Hello guys and welcome !
In this tutorial we will be sliding trough the basic use of google dorks using Google hacking database (Exploit database) for our searches.
First you need to know that advanced search parameters are Legal to use, they are allowed and encouraged.
However everything you find on exploit-db isnt.

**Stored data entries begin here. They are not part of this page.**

(** The facts about the call of [deliver] in the goal. *)
Ltac deliver_facts H Hc :=
  match goal with
  | |- context [deliver _ _ _ _ ?res ?pid ?pm ?pc] =>
      pose proof (deliver_result res pid pm pc) as H;
      pose proof (deliver_calls res pid pm pc) as Hc;
      destruct (deliver env api_key dsn account_id res pid pm pc) as [?s ?r];
      cbn [fst snd] in H, Hc
  end.

(** The run of a profile that gets through steps 1 to 3. *)
Lemma process_send_stage linkedin_url mt ct personalize user pid err calls staged pm pc :
  extract_linkedin_username (netloc_ok env) linkedin_url = Some user ->
  resolve user = Returns (pid, err) ->
  error_set err = false ->
  prepare personalize user mt ct (resolved linkedin_url user pid)
  = (calls, Returns (staged, pm, pc)) ->
  exists sends r,
    process linkedin_url mt ct personalize = (sends, Returns r) /\
    send_attempted sends = true /\
    username r = Some user /\ job_title r = job_title staged /\
    match message pid pm with
    | (true, _) => action r = Some Message /\ status r = Some Success /\ error r = None
    | (false, _) =>
        match invite pid pc with
        | (true, _) =>
            action r = Some ConnectionRequest /\ status r = Some Success /\ error r = None
        | (false, reason) =>
            action r = Some ConnectionRequest /\ status r = Some Failed /\
            error r = Some reason
        end
    end.
Proof.
  intros Hu Hr He Hp. unfold process_linkedin_profile.
  rewrite Hu, Hr, He, Hp.
  destruct (prepare_result _ _ _ _ _ _ _ _ _ Hp) as (Hn & Herr & _ & _).
  deliver_facts H Hc. destruct H as (Hn' & Ht' & H).
  eexists. eexists. split; [reflexivity|].
  split; [|split; [|split]].
  - unfold send_attempted in *. simpl. rewrite existsb_app, Hc. apply orb_true_r.
  - now rewrite Hn', Hn.
  - exact Ht'.
  - rewrite Herr in H. exact H.
Qed.

(** C2.  For a profile that reaches the send stage (username extracted,
    provider id resolved, texts prepared) the pipeline returns a result
    with: [Message] and [Success] when the message send succeeds;
    [ConnectionRequest] and [Success] when it fails and the invitation
    succeeds; [ConnectionRequest], [Failed] and the failure text of
    [send_connection_request] as error when both fail. *)
Theorem delivery_outcomes linkedin_url mt ct personalize user pid err calls staged pm pc :
  extract_linkedin_username (netloc_ok env) linkedin_url = Some user ->
  resolve user = Returns (pid, err) ->
  error_set err = false ->
  prepare personalize user mt ct (resolved linkedin_url user pid)
  = (calls, Returns (staged, pm, pc)) ->
  exists sends r,
    process linkedin_url mt ct personalize = (sends, Returns r) /\
    match message pid pm with
    | (true, _) => action r = Some Message /\ status r = Some Success
    | (false, _) =>
        match invite pid pc with
        | (true, _) => action r = Some ConnectionRequest /\ status r = Some Success
        | (false, reason) =>
            action r = Some ConnectionRequest /\ status r = Some Failed /\
            error r = Some reason
        end
    end.
Proof.
  intros Hu Hr He Hp.
  destruct (process_send_stage linkedin_url mt ct personalize user pid err calls
              staged pm pc Hu Hr He Hp) as (sends & r & Hrun & _ & _ & _ & H).
  exists sends, r. split; [exact Hrun|].
  destruct (message pid pm) as [[|] m]; [tauto|].
  destruct (invite pid pc) as [[|] c]; tauto.
Qed.

(** The ways a run ends with a result: step 1 fails, step 2 fails, or the
    send stage is reached. *)
Lemma process_returns linkedin_url mt ct personalize sends r :
  process linkedin_url mt ct personalize = (sends, Returns r) ->
  (extract_linkedin_username (netloc_ok env) linkedin_url = None /\
   sends = [] /\
   r = set_status Failed
         (set_error (Some (lit "Could not extract username from URL: "
                           ++ shown linkedin_url)) (fresh_result linkedin_url)))
  \/ (exists user pid err,
         extract_linkedin_username (netloc_ok env) linkedin_url = Some user /\
         resolve user = Returns (pid, err) /\ error_set err = true /\
         send_attempted sends = false /\
         r = set_status Failed
               (set_error err (set_username user (fresh_result linkedin_url))))
  \/ (exists user pid err calls staged pm pc,
         extract_linkedin_username (netloc_ok env) linkedin_url = Some user /\
         resolve user = Returns (pid, err) /\ error_set err = false /\
         prepare personalize user mt ct (resolved linkedin_url user pid)
         = (calls, Returns (staged, pm, pc))).
Proof.
  unfold process_linkedin_profile.
  destruct (extract_linkedin_username (netloc_ok env) linkedin_url) as [user|] eqn:Hu.
  2:{ intros [= <- <-]. left. auto. }
  destruct (resolve user) as [[pid err]|e] eqn:Hr; [|discriminate].
  destruct (error_set err) eqn:He.
  { intros [= <- <-]. right. left. exists user, pid, err. auto. }
  destruct (prepare personalize user mt ct (resolved linkedin_url user pid))
    as [calls [[[staged pm] pc]|e]] eqn:Hp; [|discriminate].
  intros _. right. right. exists user, pid, err, calls, staged, pm, pc. auto.
Qed.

But for the sake of penetration testing (or similar) you need to know this.
Please do not do anything illegal with this information, do not use dorks on tor ’cause you might get yourself into trouble.
So lets show some examples:
-If i want to find pdfs about dogs i will use
dog filetype:pdf
-This is not hacking, this is allowed.
-But if i want to find sites that have a creds.txt file somewhere stored open to the internet i can use:
intitle:index.of “creds.txt”
-You can navigate the google hacking database using filters.
-Then lets find configs of databases “db.conf” files:
intitle:”index of””db.conf”
-Or lets add a country tag
intitle:”index of””db.conf” site:.hr
-This way we are looking for sites with extension .hr
-If you wanna search for HR as in human resources and not Croatian website extension you can use:
intitle:”index of””db.conf” hr
-Simple as that!
-Then i showed how to use dorks without actually using dorks haha; Basically i showed how you can find vulnerable information on ANY search engine. I used ahmia to show you:
wp-content
-Wrote this and saw some links i can click on
-Now, if you know anything about wordpress you know this isnt really sensitive data. But i did want to show it works. (If wp-content works so does other stuff 😉 )
-And thats basically it. Thank you so much for watching and have a nice day.
-Hox